DIRECTIONS FOR THIS TASK.
Below are some records; output all of them exactly as they read.

TASK MATERIAL.
(** [erase] takes the single iterator that [std::remove] returns: on a
    vector with a repeated handle, which Attach never builds, the slot at
    the iterator goes and the stale tail stays. *)
Example remove_erase_repeated :
  std_remove [5; 1; 1; 3] 1 = ([5; 3; 1; 3], 2)
  ∧ erase [5; 3; 1; 3] 2 = [5; 3; 3].
Proof. split; reflexivity. Qed.

(** The registry invariant is what the statements about Detach rest on: a
    map without keys, which no sequence of calls leaves behind, would be
    torn down by a Detach that finds nothing to remove. *)
Example Detach_map_without_keys :
  myObservers
    (Detach (Event := Ev) false 7 1
       {| myObservers := Some ∅; world := [] : list (nat * Ev) |}).1 = None
  ∧ ¬ registry_ok (Some (∅ : gmap nat (list nat))).
Proof. split; [reflexivity | by intros [Hne _]]. Qed.

(** C1 on the concrete process: the three callbacks, in order. *)
Lemma Notify_in_Attach_order_fresh :
  subscribers fresh 7 = []
  ∧ Notify fst false log_OnNotify (7, 10)
      (Attach (Event := Ev) false 7 3 (Attach (Event := Ev) false 7 2 (Attach (Event := Ev) false 7 1 fresh).1).1).1 =
    (log_OnNotify 3 (7, 10) (log_OnNotify 2 (7, 10) (log_OnNotify 1 (7, 10)
       (Attach (Event := Ev) false 7 3 (Attach (Event := Ev) false 7 2 (Attach (Event := Ev) false 7 1 fresh).1).1).1)),
     [Call 1 (7, 10); Call 2 (7, 10); Call 3 (7, 10)]).
Proof.
  split; [reflexivity|].
  apply (Notify_in_Attach_order fst false log_OnNotify 7 1 2 3 (7, 10) fresh);
    [intros o e s'; reflexivity | reflexivity | lia | lia | lia | reflexivity].
Defined.

(** C2 on the concrete process: handle 2 is attached to category 7 already. *)
Lemma Attach_twice_busy :
  registry_ok (myObservers busy)
  ∧ (2 ∈ subscribers busy 7 →
       Attach (Event := Ev) true 7 2 busy
         = (busy, debug_printf true AlreadyAttached))
  ∧ Attach (Event := Ev) true 7 2 (Attach (Event := Ev) true 7 2 busy).1
      = ((Attach (Event := Ev) true 7 2 busy).1, debug_printf true AlreadyAttached)
  ∧ deliveries 2
      (Notify fst true log_OnNotify (7, 10)
         (Attach (Event := Ev) true 7 2 (Attach (Event := Ev) true 7 2 busy).1).1).2 = 1.
Proof.
  split; [compute_done|].
  destruct (Attach_twice fst true log_OnNotify 7 2 (7, 10) busy)
    as (Hpresent & Htwice & Honce); [compute_done | reflexivity |].
  split; [exact Hpresent|]. split; [exact Htwice|].
  apply Honce. intros o e s'. reflexivity.
Defined.

(** C3 on the concrete process: one Attach, then the matching Detach. *)
Lemma Detach_last_of_category_fresh :
  myObservers (Attach (Event := Ev) false 7 1 fresh).1 = Some {[7 := [1]]}
  ∧ Detach (Event := Ev) false 7 1 (Attach (Event := Ev) false 7 1 fresh).1
      = (fresh, []).
Proof.
  split; [reflexivity|].
  apply (Detach_last_of_category false 7 1
           (Attach (Event := Ev) false 7 1 fresh).1 {[7 := [1]]});
    reflexivity.
Defined.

YOUR RESPONSE.
(** [erase] takes the single iterator that [std::remove] returns: on a
    vector with a repeated handle, which Attach never builds, the slot at
    the iterator goes and the stale tail stays. *)
Example remove_erase_repeated :
  std_remove [5; 1; 1; 3] 1 = ([5; 3; 1; 3], 2)
  ∧ erase [5; 3; 1; 3] 2 = [5; 3; 3].
Proof. split; reflexivity. Qed.

(** The registry invariant is what the statements about Detach rest on: a
    map without keys, which no sequence of calls leaves behind, would be
    torn down by a Detach that finds nothing to remove. *)
Example Detach_map_without_keys :
  myObservers
    (Detach (Event := Ev) false 7 1
       {| myObservers := Some ∅; world := [] : list (nat * Ev) |}).1 = None
  ∧ ¬ registry_ok (Some (∅ : gmap nat (list nat))).
Proof. split; [reflexivity | by intros [Hne _]]. Qed.

(** C1 on the concrete process: the three callbacks, in order. *)
Lemma Notify_in_Attach_order_fresh :
  subscribers fresh 7 = []
  ∧ Notify fst false log_OnNotify (7, 10)
      (Attach (Event := Ev) false 7 3 (Attach (Event := Ev) false 7 2 (Attach (Event := Ev) false 7 1 fresh).1).1).1 =
    (log_OnNotify 3 (7, 10) (log_OnNotify 2 (7, 10) (log_OnNotify 1 (7, 10)
       (Attach (Event := Ev) false 7 3 (Attach (Event := Ev) false 7 2 (Attach (Event := Ev) false 7 1 fresh).1).1).1)),
     [Call 1 (7, 10); Call 2 (7, 10); Call 3 (7, 10)]).
Proof.
  split; [reflexivity|].
  apply (Notify_in_Attach_order fst false log_OnNotify 7 1 2 3 (7, 10) fresh);
    [intros o e s'; reflexivity | reflexivity | lia | lia | lia | reflexivity].
Defined.

(** C2 on the concrete process: handle 2 is attached to category 7 already. *)
Lemma Attach_twice_busy :
  registry_ok (myObservers busy)
  ∧ (2 ∈ subscribers busy 7 →
       Attach (Event := Ev) true 7 2 busy
         = (busy, debug_printf true AlreadyAttached))
  ∧ Attach (Event := Ev) true 7 2 (Attach (Event := Ev) true 7 2 busy).1
      = ((Attach (Event := Ev) true 7 2 busy).1, debug_printf true AlreadyAttached)
  ∧ deliveries 2
      (Notify fst true log_OnNotify (7, 10)
         (Attach (Event := Ev) true 7 2 (Attach (Event := Ev) true 7 2 busy).1).1).2 = 1.
Proof.
  split; [compute_done|].
  destruct (Attach_twice fst true log_OnNotify 7 2 (7, 10) busy)
    as (Hpresent & Htwice & Honce); [compute_done | reflexivity |].
  split; [exact Hpresent|]. split; [exact Htwice|].
  apply Honce. intros o e s'. reflexivity.
Defined.

(** C3 on the concrete process: one Attach, then the matching Detach. *)
Lemma Detach_last_of_category_fresh :
  myObservers (Attach (Event := Ev) false 7 1 fresh).1 = Some {[7 := [1]]}
  ∧ Detach (Event := Ev) false 7 1 (Attach (Event := Ev) false 7 1 fresh).1
      = (fresh, []).
Proof.
  split; [reflexivity|].
  apply (Detach_last_of_category false 7 1
           (Attach (Event := Ev) false 7 1 fresh).1 {[7 := [1]]});
    reflexivity.
Defined.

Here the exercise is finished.